DESCRIPTION OF THE TASK:
Only those lines in the data below from the line containing "(Z.of_nat (length (plan_days plan)) =?" through the line containing "Definition validation_ok : bool", both included, should be restated word for word.

═══ THE DATA

(* ===== verification/Acceptance.v ===== *)
(** [PartialAcceptancePolicy] (src/app/agent_runtime/acceptance.py): whether a
    plan that does not pass every check may still be delivered. *)

From S2P Require Import Prelude FloatMath PyData TripSchema AmapModels PlanReports OrderedDict ToolModels AgentState.
From Stdlib Require Import ZArith QArith Lia Lqa String.
From stdpp Require Import base tactics option list strings sorting.

Open Scope string_scope.
Open Scope Z_scope.

(** [list(dict.fromkeys(l))] *)
Fixpoint dedup_from (seen l : list string) : list string :=
  match l with
  | [] => []
  | x :: l => if existsb (String.eqb x) seen then dedup_from seen l
              else x :: dedup_from (x :: seen) l
  end.
Definition fromkeys (l : list string) : list string := dedup_from [] l.

(** [round(x, 2)] *)
Definition round2 (q : Q) : Q := round_n 2 q.

(** Whether an optional report exists and a count of it stays within a limit. *)
Definition within {R} (count : R → Z) (limit : Z) (o : option R) : bool :=
  match o with Some r => count r <=? limit | None => false end.

Section Evaluate.
Context (st : AgentState) (v : TripValidationResult).

Let b := st_budget st.
Let req := st_request st.
Let ev := st_evals st.

Definition identity_ok (plan : TripPlan) : bool :=
  String.eqb (plan_city plan) (req_city req)
  && String.eqb (plan_start_date plan) (req_start_date req)
  && String.eqb (plan_end_date plan) (req_end_date req).

Definition day_count_ok (plan : TripPlan) : bool :=
  (Z.of_nat (length (plan_days plan)) =? req_travel_days req)
  && (0 <? Z.of_nat (length (plan_days plan))).

Definition day_covered (d : DayPlan) : bool :=
  eb_partial_acceptance_min_attractions_per_day b <=? Z.of_nat (length (day_attractions d)).

Definition coverage_ok (plan : TripPlan) : bool := forallb day_covered (plan_days plan).

Definition routes_ok : bool :=
  within rq_unavailable_legs (eb_partial_acceptance_max_unavailable_route_legs b)
    (ev_route_quality ev).
Definition schedule_ok : bool :=
  within sq_total_overtime_minutes (eb_partial_acceptance_max_schedule_overtime_minutes b)
    (ev_schedule ev).
Definition commute_ok : bool :=
  within cm_excessive_segment_count (eb_partial_acceptance_max_excessive_commute_segments b)
    (ev_commute ev).
Definition constraints_ok : bool :=
  within ct_error_count (eb_partial_acceptance_max_constraint_errors b) (ev_constraints ev).

Definition disallowed_errors : list ValidationIssue :=
  filter (fun i => existsb (String.eqb (vi_code i)) (eb_partial_acceptance_allowed_error_codes b)
                   = false)
    (validation_errors (vr_issues v)).

Definition validation_ok : bool :=
  (Z.of_nat (length (validation_errors (vr_issues v)))
     <=? eb_partial_acceptance_max_validation_errors b)
  && bool_decide (disallowed_errors = []).

Definition core_checks (plan : TripPlan) : list (string * bool) :=
  [("plan_identity", identity_ok plan); ("day_count", day_count_ok plan);
   ("minimum_attractions_per_day", coverage_ok plan); ("route_availability", routes_ok);
   ("schedule_overtime", schedule_ok); ("commute_limit", commute_ok);
   ("execution_constraints", constraints_ok); ("validation_allowlist", validation_ok)].

Definition blocking_reasons (plan : TripPlan) : list string :=
  let reason (ok : bool) (msg : string) := if ok then [] else [msg] in
  (reason (identity_ok plan) "城市或起止日期与用户请求不一致"
   ++ reason (day_count_ok plan) "行程天数不完整"
   ++ reason (coverage_ok plan)
        ("至少一天少于 " ++ str_of_Z (eb_partial_acceptance_min_attractions_per_day b) ++ " 个景点")%string
   ++ reason routes_ok "不可用路线分段超过允许上限"
   ++ reason schedule_ok "日程超时超过允许上限"
   ++ reason commute_ok "过长通勤分段超过允许上限"
   ++ reason constraints_ok "仍存在阻断执行的约束错误"
   ++ reason validation_ok
        ("存在不可降级接受的校验错误："
         ++ (let codes := String.concat ", "
                            (sorted_strings (fromkeys (vi_code <$> disallowed_errors))) in
             if String.eqb codes "" then "错误数量超过上限" else codes))%string)%list.

Definition score_of {R} (f : R → Q) (o : option R) : Q :=
  match o with Some r => f r | None => 0%Q end.

Definition validation_score : Q :=
  fmax 0 (100 - inject_Z (Z.of_nat (length (validation_errors (vr_issues v)))) * 12
          - inject_Z (Z.of_nat (length (validation_warnings (vr_issues v)))) * 2).

Definition content_score (plan : TripPlan) : Q :=
  100 * inject_Z (Z.of_nat (length (filter (fun d => day_covered d = true) (plan_days plan))))
  / inject_Z (Z.max 1 (Z.of_nat (length (plan_days plan)))).

Definition quality_score (plan : TripPlan) : Q :=
  round2 ((score_of rq_quality_score (ev_route_quality ev)
           + score_of sq_quality_score (ev_schedule ev)
           + score_of ct_quality_score (ev_constraints ev)
           + validation_score + content_score plan) / 5).

Definition evaluate : PartialAcceptanceReport :=
  match fa_trip_plan (st_facts st) with
  | None =>
      mkAcceptance false false UNUSABLE 0 "尚未生成结构化行程" [] ["缺少旅行计划"] [] []
  | Some plan =>
      let checks := core_checks plan in
      let score := quality_score plan in
      let warnings := validation_warnings (vr_issues v) in
      let messages := fromkeys (vi_message <$>
                        (validation_errors (vr_issues v) ++ warnings)%list) in
      let unresolved := fromkeys (vi_code <$> vr_issues v) in
      if vr_valid v then
        mkAcceptance true false
          (if Qle_bool 90 score && bool_decide (warnings = []) then EXCELLENT else ACCEPTABLE)
          score "行程已通过完整校验" checks [] messages unresolved
      else if eb_partial_acceptance_enabled b && forallb snd checks
              && Qle_bool (eb_partial_acceptance_min_score b) score then
        mkAcceptance true true ACCEPTABLE score
          "核心可执行性约束已满足，仅保留允许降级的非关键问题" checks [] messages unresolved
      else
        mkAcceptance false false
          (if identity_ok plan && day_count_ok plan then DEGRADED else UNUSABLE) score
          "当前结果尚未达到最低可接受标准" checks (blocking_reasons plan) messages unresolved
  end.
End Evaluate.

(** ** Guarantees *)

(** The scores of the reports lie between 0 and 100, as their fields require. *)
Definition scores_ok (st : AgentState) : Prop :=
  (0 <= score_of rq_quality_score (ev_route_quality (st_evals st)) <= 100)%Q
  ∧ (0 <= score_of sq_quality_score (ev_schedule (st_evals st)) <= 100)%Q
  ∧ (0 <= score_of ct_quality_score (ev_constraints (st_evals st)) <= 100)%Q.

Lemma content_score_bounds st plan : (0 <= content_score st plan <= 100)%Q.
Proof.
  unfold content_score.
  pose proof (length_filter (fun d => day_covered st d = true) (plan_days plan)) as Hlen.
  set (k := length (filter _ _)) in *. set (n := length (plan_days plan)) in *.
  assert (Hn : (0 < inject_Z (Z.max 1 (Z.of_nat n)))%Q).
  { change 0%Q with (inject_Z 0). rewrite <- Zlt_Qlt. lia. }
  assert (Hk : (0 <= inject_Z (Z.of_nat k))%Q).
  { change 0%Q with (inject_Z 0). rewrite <- Zle_Qle. lia. }
  assert (Hkn : (inject_Z (Z.of_nat k) <= inject_Z (Z.max 1 (Z.of_nat n)))%Q).
  { rewrite <- Zle_Qle. lia. }
  split; [apply Qle_shift_div_l; [done|lra]|apply Qle_shift_div_r; [done|lra]].
Qed.

Lemma validation_score_bounds v : (0 <= validation_score v <= 100)%Q.
Proof.
  unfold validation_score.
  assert (H : ∀ n : nat, (0 <= inject_Z (Z.of_nat n))%Q).
  { intros n. change 0%Q with (inject_Z 0). rewrite <- Zle_Qle. lia. }
  pose proof (H (length (validation_errors (vr_issues v)))).
  pose proof (H (length (validation_warnings (vr_issues v)))). split; float_cases.
Qed.

Lemma quality_score_bounds st v plan : scores_ok st → (0 <= quality_score st v plan <= 100)%Q.
Proof.
  intros (H1 & H2 & H3). pose proof (content_score_bounds st plan) as H4.
  pose proof (validation_score_bounds v) as H5. unfold quality_score.
  set (s := (_ / 5)%Q).
  assert (Hs : (0 <= s <= 100)%Q).
  { unfold s. split; [apply Qle_shift_div_l; lra|apply Qle_shift_div_r; lra]. }
  split; [apply (round_n_mono_Z 2 0); apply Hs|apply (round_n_mono_Z_upper 2 100); apply Hs].
Qed.

Lemma within_true {R} (count : R → Z) limit o :
  within count limit o = true ↔ ∃ r, o = Some r ∧ count r <= limit.
Proof.
  destruct o as [r|]; simpl; [rewrite Z.leb_le|]; naive_solver.
Qed.

Lemma disallowed_errors_nil st v :
  disallowed_errors st v = [] →
  ∀ i, i ∈ validation_errors (vr_issues v) →
    vi_code i ∈ eb_partial_acceptance_allowed_error_codes (st_budget st).
Proof.
  unfold disallowed_errors. intros H i Hi.
  destruct (existsb (String.eqb (vi_code i)) (eb_partial_acceptance_allowed_error_codes (st_budget st))) eqn:E.
  - apply existsb_exists in E as (c & Hc & Heq). apply String.eqb_eq in Heq. subst.
    by apply list_elem_of_In.
  - exfalso. apply (not_elem_of_nil i). rewrite <- H.
    apply list_elem_of_filter. done.
Qed.

(** C37: what is delivered although validation failed is executable: the plan is
    the one asked for, day by day, its routes, timetable, commutes and
    constraints were all evaluated and are within the budget's limits, every
    error left is on the allow list, and the score reaches the minimum and
    stays between 0 and 100. *)
Theorem partial_acceptance_sound st v :
  scores_ok st → vr_valid v = false → pa_accepted (evaluate st v) = true →
  let b := st_budget st in
  ∃ plan rq sq cm ct,
    fa_trip_plan (st_facts st) = Some plan
    ∧ plan_city plan = req_city (st_request st)
    ∧ plan_start_date plan = req_start_date (st_request st)
    ∧ plan_end_date plan = req_end_date (st_request st)
    ∧ Z.of_nat (length (plan_days plan)) = req_travel_days (st_request st)
    ∧ Forall (fun d => eb_partial_acceptance_min_attractions_per_day b
                       <= Z.of_nat (length (day_attractions d))) (plan_days plan)
    ∧ ev_route_quality (st_evals st) = Some rq
    ∧ rq_unavailable_legs rq <= eb_partial_acceptance_max_unavailable_route_legs b
    ∧ ev_schedule (st_evals st) = Some sq
    ∧ sq_total_overtime_minutes sq <= eb_partial_acceptance_max_schedule_overtime_minutes b
    ∧ ev_commute (st_evals st) = Some cm
    ∧ cm_excessive_segment_count cm <= eb_partial_acceptance_max_excessive_commute_segments b
    ∧ ev_constraints (st_evals st) = Some ct
    ∧ ct_error_count ct <= eb_partial_acceptance_max_constraint_errors b
    ∧ (∀ i, i ∈ vr_issues v → vi_severity i = SevError →
         vi_code i ∈ eb_partial_acceptance_allowed_error_codes b)
    ∧ pa_partial (evaluate st v) = true
    ∧ (eb_partial_acceptance_min_score b <= pa_quality_score (evaluate st v) <= 100)%Q.
Proof.
  intros Hsc Hv Hacc b. unfold evaluate in *.
  destruct (fa_trip_plan (st_facts st)) as [plan|]; [|done]. rewrite Hv in *.
  destruct (_ && _ && _) eqn:E; [|done]. clear Hacc. simpl.
  apply andb_true_iff in E as [E Hmin]. apply andb_true_iff in E as [_ Hcore].
  simpl in Hcore. rewrite !andb_true_iff in Hcore.
  destruct Hcore as (Hid & Hdays & Hcov & Hr & Hs & Hc & Hct & Hval & _).
  unfold identity_ok in Hid. rewrite !andb_true_iff, !String.eqb_eq in Hid.
  unfold day_count_ok in Hdays. rewrite andb_true_iff, Z.eqb_eq in Hdays.
  apply within_true in Hr as (rq & Hrq & Hr). apply within_true in Hs as (sq & Hsq & Hs).
  apply within_true in Hc as (cm & Hcm & Hc). apply within_true in Hct as (ct & Hctr & Hct).
  unfold validation_ok in Hval. rewrite andb_true_iff, bool_decide_eq_true in Hval.
  exists plan, rq, sq, cm, ct. destruct Hid as [[? ?] ?].
  repeat (split; [first [done|tauto]|]). split.
  { unfold coverage_ok in Hcov. rewrite forallb_forall in Hcov. apply Forall_forall.
    intros d Hd%list_elem_of_In. apply Hcov in Hd. by apply Z.leb_le in Hd. }
  repeat (split; [first [done|tauto]|]). split.
  { intros i Hi Hsev. eapply disallowed_errors_nil; [apply Hval|]. by apply list_elem_of_filter. }
  split; [done|]. split; [by apply Qle_bool_iff|]. by apply quality_score_bounds.
Qed.

(** A plan with one error of the allow list left. *)
Definition overtime_issue : ValidationIssue :=
  mkIssue "schedule.daily_overtime" SevError "days[0]" "日程超时" "" true JNull JNull.

Definition degraded_state : AgentState :=
  on_evals (fun e => e
      <| ev_route_quality := Some (mkRouteQuality "f" 2 2 0 9000 1800 0 0 0 90 false []) |>
      <| ev_schedule := Some (mkScheduleQuality "f" 0 1 30 0 30 0 80 false []) |>
      <| ev_commute := Some (mkCommuteReport "f" 2 0 900 0 false [] []) |>
      <| ev_constraints := Some (mkConstraintReport "f" 0 1 0 0 85 true false [] []) |>)
    (on_facts (fun f => f <| fa_trip_plan := Some sample_plan |>) sample_state).

Lemma partial_acceptance_sound_witness :
  pa_partial (evaluate degraded_state (from_issues [overtime_issue] 0%Z)) = true
  ∧ (70 <= pa_quality_score (evaluate degraded_state (from_issues [overtime_issue] 0%Z)) <= 100)%Q.
Proof.
  refine (match partial_acceptance_sound degraded_state (from_issues [overtime_issue] 0%Z) _ _ _ with
          | ex_intro _ _ (ex_intro _ _ (ex_intro _ _ (ex_intro _ _ (ex_intro _ _ H)))) => _
          end).
  - repeat split; vm_compute; discriminate.
  - vm_compute. reflexivity.
  - vm_compute. reflexivity.
  - split; apply H.
Defined.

══════

WRITTEN SOLUTION:
  (Z.of_nat (length (plan_days plan)) =? req_travel_days req)
  && (0 <? Z.of_nat (length (plan_days plan))).

Definition day_covered (d : DayPlan) : bool :=
  eb_partial_acceptance_min_attractions_per_day b <=? Z.of_nat (length (day_attractions d)).

Definition coverage_ok (plan : TripPlan) : bool := forallb day_covered (plan_days plan).

Definition routes_ok : bool :=
  within rq_unavailable_legs (eb_partial_acceptance_max_unavailable_route_legs b)
    (ev_route_quality ev).
Definition schedule_ok : bool :=
  within sq_total_overtime_minutes (eb_partial_acceptance_max_schedule_overtime_minutes b)
    (ev_schedule ev).
Definition commute_ok : bool :=
  within cm_excessive_segment_count (eb_partial_acceptance_max_excessive_commute_segments b)
    (ev_commute ev).
Definition constraints_ok : bool :=
  within ct_error_count (eb_partial_acceptance_max_constraint_errors b) (ev_constraints ev).

Definition disallowed_errors : list ValidationIssue :=
  filter (fun i => existsb (String.eqb (vi_code i)) (eb_partial_acceptance_allowed_error_codes b)
                   = false)
    (validation_errors (vr_issues v)).

Definition validation_ok : bool :=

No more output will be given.